Amazon Announces the Best Books of 2019

13 November 2019

From The Amazon Press Center:

Today, Amazon announced its selections for the Best Books of 2019, naming Margaret Atwood’s The Testaments – the sequel to her dystopian masterpiece The Handmaid’s Tale – the Best Book of 2019. The annual list features the Top 100 books of the year plus Top 20 lists across various categories ranging from literary fiction, mystery and thriller, biography, children’s and young adult, making it the go-to list for holiday reading and gift giving. All lists are hand-selected by Amazon’s team of editors – first by choosing the best books of every month, and then, finally, the best books of the year.

. . . .

“The Books Editorial team reads thousands of new releases every year, all with the goal of recommending the very best to our customers,” said Sarah Gelman, Editorial Director, Amazon Books. “This year there were so many great books from various genres. Our top 100 Best Books list includes books with clever satire, heartwarming memoirs and psychological thrillers. But as soon as we read it, it was clear that Margaret Atwood’s The Testaments was the book of the year. The sequel to the modern classic The Handmaid’s Tale enraptured our editorial team and readers across the globe with a dramatic continuation of goings-on in the dystopian Republic of Gilead. It’s so exciting to witness literary history being made, and Atwood has done just that with this deeply moving book.”

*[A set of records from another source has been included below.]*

(* ===== verification/JsonPatch.v ===== *)
(** * JSON patches (src/cppboot/base/internal/json/json.hpp, [basic_json])

    RFC 6902 and RFC 7396 as the JSON library has them: [patch_inplace] applies
    a list of operations to a document, [diff] computes such a list,
    [merge_patch] merges one document into another; and [operator==], which
    [diff] and the "test" operation go by.  An operation that throws leaves the
    document as the operations before it made it: [patch_inplace] gives the
    document with its outcome.

    Theorems: applying [diff source target] to [source] gives a document equal
    to [target]; what a merge patch makes of every member. *)

From S2P Require Import Prelude StdString JsonValue JsonDump JsonPointer.
Import Serializer.

(** ** [operator==] *)

(** [static_cast<double>], which rounds to the nearest, and [std::int64_t]. *)
Definition to_double (z : Z) : spec_float := binary_normalize 53 1024 z 0 false.
Definition i64 (z : Z) : Z := (z + 2 ^ 63) mod 2 ^ 64 - 2 ^ 63.
(** The remainder after some digits: small enough, and not so before the last of them. *)
Definition stopped (F delta unit rest : Z) (buf : bytes) : Prop :=
  ∃ pre d, buf = pre ++ [digit_char d] ∧ 0 <= d <= 9 ∧ numeral buf ∧ len buf <= 17 ∧ 0 < unit ∧
    F = dec_value buf * unit + rest ∧ 0 <= rest <= delta ∧ delta < d * unit + rest.

Lemma decrement_last_eq pre d : 1 <= d <= 9 →
  decrement_last (pre ++ [digit_char d]) = Ret (pre ++ [digit_char (d - 1)]).
Proof.
  intros Hd. unfold decrement_last. rewrite last_snoc. cbn [or_undef mbind outcome_bind].
  rewrite bool_decide_false.
  2: { intros H. apply (digit_char_inj d 0) in H; lia. }
  cbn [negb cpp_assert outcome_bind]. rewrite removelast_last.
  assert (schar (digit_char d) - 1 = 48 + (d - 1)) as ->; [|done].
  unfold schar. rewrite uchar_digit by lia. destruct (Z.ltb_spec (48 + d) 128); lia.
Qed.

Lemma round_loop_spec fuel : ∀ pre d dist delta rest unit,
  0 <= d <= 9 → d + 1 < Z.of_nat fuel → 0 < unit → 0 <= dist <= delta → delta < 2 ^ 64 →
  0 <= rest <= delta → delta < d * unit + rest →
  ∃ j, 0 <= j <= d ∧ rest + j * unit <= delta ∧
    round_loop fuel (pre ++ [digit_char d]) dist delta rest unit = Ret (pre ++ [digit_char (d - j)]).
Proof.
  induction fuel as [|fuel IH]; intros pre d dist delta rest unit Hd Hf Hu Hdi Hde Hr Hp; [lia|].
  cbn [round_loop]. destruct (_ && _) eqn:E.
  - bool_hyps. destruct (Z.eq_dec d 0) as [->|Hd0]; [lia|].
    rewrite decrement_last_eq by lia. cbn [mbind outcome_bind]. rewrite u64_small by lia.
    destruct (IH pre (d - 1) dist delta (rest + unit) unit) as (j & Hj & Hrest & ->); [lia..|].
    exists (1 + j). split_and!; [lia|lia|lia|]. do 4 f_equal. lia.
  - exists 0. split_and!; [lia|lia|lia|]. by rewrite Z.sub_0_r.
Qed.

(** The digits that are left are still a numeral, and within the boundaries. *)
Lemma grisu2_round_spec F delta unit rest buf dist :
  stopped F delta unit rest buf → 0 <= dist <= delta → delta < 2 ^ 64 → delta < F →
  ∃ buf', grisu2_round buf dist delta rest unit = Ret buf' ∧ numeral buf' ∧ len buf' = len buf ∧
    F - delta <= dec_value buf' * unit <= F.
Proof.
  intros (pre & d & -> & Hd & (Hdig & _ & Hh) & Hl & Hu & HF & Hr & Hp) Hdi Hde HdF.
  unfold grisu2_round. rewrite (proj2 (Z.leb_le 1 _)) by len_lia.
  rewrite (proj2 (Z.leb_le dist delta)), (proj2 (Z.leb_le rest delta)), (proj2 (Z.ltb_lt 0 unit)) by lia.
  cbn [cpp_assert mbind outcome_bind].
  destruct (round_loop_spec 11 pre d dist delta rest unit) as (j & Hj & Hrest & ->); [lia..|].
  rewrite dec_value_snoc in HF by lia.
  assert (dec_value (pre ++ [digit_char (d - j)]) = dec_value pre * 10 + d - j) as Hv
    by (rewrite dec_value_snoc by lia; lia).
  eexists. split; [done|]. rewrite Hv. split_and!; [|len_lia|lia|lia].
  apply Forall_app in Hdig as [Hpre _]. split_and!.
  - apply Forall_app_2; [done|]. constructor; [|done]. apply is_digit_digit_char. lia.
  - by destruct pre.
  - destruct pre as [|c pre]; [|exact Hh]. cbn. intros [= H].
    apply (digit_char_inj (d - j) 0) in H; [|lia|lia]. cbn in HF. nia.
Qed.

(** ** The loops *)

Lemma numeral_snoc buf d : 0 <= d <= 9 → numeral buf ∨ buf = [] ∧ 1 <= d → numeral (buf ++ [digit_char d]).
Proof.
  intros Hd H. destruct H as [(Hdig & Hne & Hh)|[-> Hd1]]; split_and!.
  - apply Forall_app_2; [done|]. constructor; [|done]. apply is_digit_digit_char. lia.
  - by destruct buf.
  - by destruct buf.
  - constructor; [|done]. apply is_digit_digit_char. lia.
  - done.
  - cbn. intros [= H]. apply (digit_char_inj d 0) in H; lia.
Qed.

(** No more than sixteen digits when the next is generated. *)
Lemma numeral_short buf F delta unit r : numeral buf → F = dec_value buf * unit + r → 0 <= r →
  delta < unit → 0 <= delta → F <= 10 ^ 16 * delta → len buf <= 16.
Proof.
  intros Hn HF Hr Hd H0 Hb. pose proof (numeral_ge buf Hn) as Hge.
  destruct Hn as (_ & Hne & _). assert (1 <= len buf) by (destruct buf; [done|len_lia]).
  destruct (Z.le_gt_cases (len buf) 16); [done|]. exfalso.
  assert (10 ^ 16 <= 10 ^ (len buf - 1)) by (apply Z.pow_le_mono_r; lia).
  assert (10 ^ 16 * (delta + 1) <= dec_value buf * unit) by (apply Z.mul_le_mono_nonneg; lia). lia.
Qed.
Lemma parses_members l : ∀ l0 inner cur ws lx s stack root fuel,
  l ≠ [] → Forall (λ kv, parses kv.2) l → Forall (λ kv, json_wf kv.2) l → in_order (l0 ++ l) →
  forallb (λ kv, utf8_ok kv.1 && json_utf8 kv.2) l = true →
  forallb (λ kv, plain kv.2) l = true → Forall (λ c, is_blank c = true) ws →
  between_tokens lx (ws ++
    joined (λ kv, key_text pretty_print kv.1 ++ text dump_float pretty_print indent_step kv.2 inner)
      (bs "," ++ newline pretty_print inner) l ++ newline pretty_print cur ++ "}"%char :: s) →
  ∃ lx1 top tok lx2 lx', scan lx = Ret (value_string, lx1) ∧
    parse_key value_string lx1 l0 = Ret (top, tok, lx2) ∧ between_tokens lx' s ∧
    sax_parse_internal (foldr (λ kv n, rounds kv.2 + n)%nat 0%nat l + S fuel) false
      (tok, lx2, top :: stack, root) =
    let '(stack, root) := handle_value (JObject (l0 ++ l)) stack root in
    state_evaluation (sax_parse_internal fuel) lx' stack root.
Proof.
  induction l as [|[k v] l IH]; intros l0 inner cur ws lx s stack root fuel Hne HP Hwf Ho Hu Hpl Hws Hat;
    [done|]. apply Forall_cons in HP as [Hv HP], Hwf as [Hvw Hwf]. cbn [forallb fst snd] in Hu, Hpl, Hv, Hvw.
  rewrite !andb_true_iff in Hu. destruct Hu as [[Hk Hvu] Hu]. apply andb_true_iff in Hpl as [Hvp Hpl].
  destruct l as [|y l].
  - cbn [joined foldr fst snd] in *. rewrite Nat.add_0_r.
    destruct (λ H, parses_member k v inner l0 [] ws lx _ stack root (S fuel) Hv Hvw Hvu Hvp Hk Ho Hws H Hat)
      as (lx1 & top & tok & lx2 & lx3 & Hsc & Hkey & [Hat3 Ht3] & Heq);
      [apply stops_newline; [done|by_decide]|].
    destruct (scan_structural lx3 _ "}" end_object s Hat3 (newline_blank cur) Ht3)
      as (lx4 & Hsc4 & H4); [by_decide|].
    exists lx1, top, tok, lx2, lx4. split_and!; [done|done|by eapply has_read_between|].
    rewrite Heq. cbn [state_evaluation]. rewrite Hsc4. done.
  - set (rest := y :: l) in *.
    change (joined (λ kv, key_text pretty_print kv.1 ++ text dump_float pretty_print indent_step kv.2 inner)
      (bs "," ++ newline pretty_print inner) ((k, v) :: rest)) with
      ((key_text pretty_print k ++ text dump_float pretty_print indent_step v inner) ++
       (bs "," ++ newline pretty_print inner) ++
       joined (λ kv, key_text pretty_print kv.1 ++ text dump_float pretty_print indent_step kv.2 inner)
         (bs "," ++ newline pretty_print inner) rest) in Hat.
    rewrite <-app_assoc, <-(app_assoc (bs "," ++ newline pretty_print inner)),
      <-(app_assoc (bs ",")) in Hat. cbn [foldr snd]. rewrite <-Nat.add_assoc.
    set (n := (foldr _ _ rest + S fuel)%nat).
    destruct (λ H, parses_member k v inner l0 rest ws lx _ stack root n Hv Hvw Hvu Hvp Hk Ho Hws H Hat)
      as (lx1 & top & tok & lx2 & lx3 & Hsc & Hkey & [Hat3 Ht3] & Heq);
      [by apply (stops_cons ","); [|by_decide]|].
    destruct (scan_structural lx3 [] "," value_separator _ Hat3 (Forall_nil_2 _) Ht3)
      as (lx4 & Hsc4 & H4); [by_decide|]. apply has_read_between in H4.
    destruct (IH (l0 ++ [(k, v)]) inner cur (newline pretty_print inner) lx4 s stack root fuel)
      as (lx5 & top5 & tok5 & lx6 & lx' & Hsc5 & Hkey5 & Hat' & Heq');
      [done|done|done|by rewrite <-app_assoc|done|done|apply newline_blank|done|].
    exists lx1, top, tok, lx2, lx'. split_and!; [done..|]. rewrite Heq.
    cbn [state_evaluation]. rewrite Hsc4. cbn [mbind outcome_bind].
    rewrite bool_decide_true by done. rewrite Hsc5. cbn [mbind outcome_bind].
    rewrite Hkey5. cbn [mbind outcome_bind]. unfold n. by rewrite Heq', <-app_assoc.
Qed.

Lemma parses_object kv l : Forall (λ kv, parses kv.2) (kv :: l) → parses (JObject (kv :: l)).
Proof.
  intros HP cur ws lx s stack root fuel [Ho Hwf] Hu Hpl Hws Hs Hat.
  cbn [text json_utf8 plain_with rounds] in *. rewrite <-!app_assoc in Hat.
  apply (foldr_and_Forall (λ kv, json_wf kv.2) (kv :: l)) in Hwf.
  destruct (scan_token_structural lx ws "{" begin_object _ Hat Hws) as (lx1 & Hsc & H1); [by_decide|].
  apply has_read_between in H1.
  destruct (parses_members (kv :: l) [] _ cur _ lx1 s stack root fuel ltac:(done) HP Hwf Ho Hu Hpl
    (newline_blank _) H1) as (lx2 & top & tok & lx3 & lx' & Hsc2 & Hkey & Hat' & Heq).
  exists begin_object, lx1, lx'. split_and!; [done|done|done|].
  set (n := foldr _ _ (kv :: l)) in *. replace (S (S n) + fuel)%nat with (S (n + S fuel)) by lia.
  cbn [sax_parse_internal parse_value]. rewrite Hsc2. cbn [mbind outcome_bind].
  rewrite bool_decide_false, Hkey by done. cbn [mbind outcome_bind]. exact Heq.
Qed.

Lemma parses_all j : parses j.
Proof.
  induction j as [ |b|z|z|f|str|str st|l IH|l IH] using json_ind'; try by apply parses_scalar.
  - destruct l; [by apply parses_scalar|by apply parses_array].
  - destruct l; [by apply parses_scalar|by apply parses_object].
Qed.

(** The first character of a text is in ASCII. *)
Lemma text_first j cur :
  plain j = true → ∃ c k, text dump_float pretty_print indent_step j cur = c :: k ∧ uchar c < 128.
Proof.
  intros Hp. destruct j as [ |[]|z|z|f|str|str st|[|? ?]|[|? ?]]; try done; try (by eexists _, _).
  3: { pose proof (float_finite _ _ Hfloat f Hp). destruct (float_first _ _ Hfloat f Hp) as (c & k & Hf & Hc).
       exists c, k. by destruct f. }
  all: cbn [text]; unfold itoa; destruct (z <? 0) eqn:E; bool_hyps; [by eexists _, _|];
    destruct (utoa_first z) as (Hz & Hd & _); [lia|]; eexists _, _; split; [exact Hz|];
    unfold is_digit_char in Hd; apply andb_true_iff in Hd as [_ Hd]; lia.
Qed.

“I’m Canadian, where modesty is a requirement. So I’m mildly embarrassed, though absolutely delighted, to hear that the Amazon editorial team has chosen The Testaments as their book of the year,” said Margaret Atwood, author of The Testaments. “While I’m no prophet, we seem doomed to live in stressful times. A tale of hope and courage narrated by three strong female voices appears to have connected to this crucial 2019 moment.”

. . . .

8 . They Called Us Enemy by George Takei, Justin Eisinger, Steven Scott, and Harmony Becker: George Takei’s vivid graphic memoir reveals the story of his family’s incarceration during the internment of Japanese Americans during World War II, beginning when Takei was only five years old. Even as the memories depicted range from unsettling to infuriating, They Called Us Enemy inspires readers to insist that our country treats fellow human beings with fairness and dignity.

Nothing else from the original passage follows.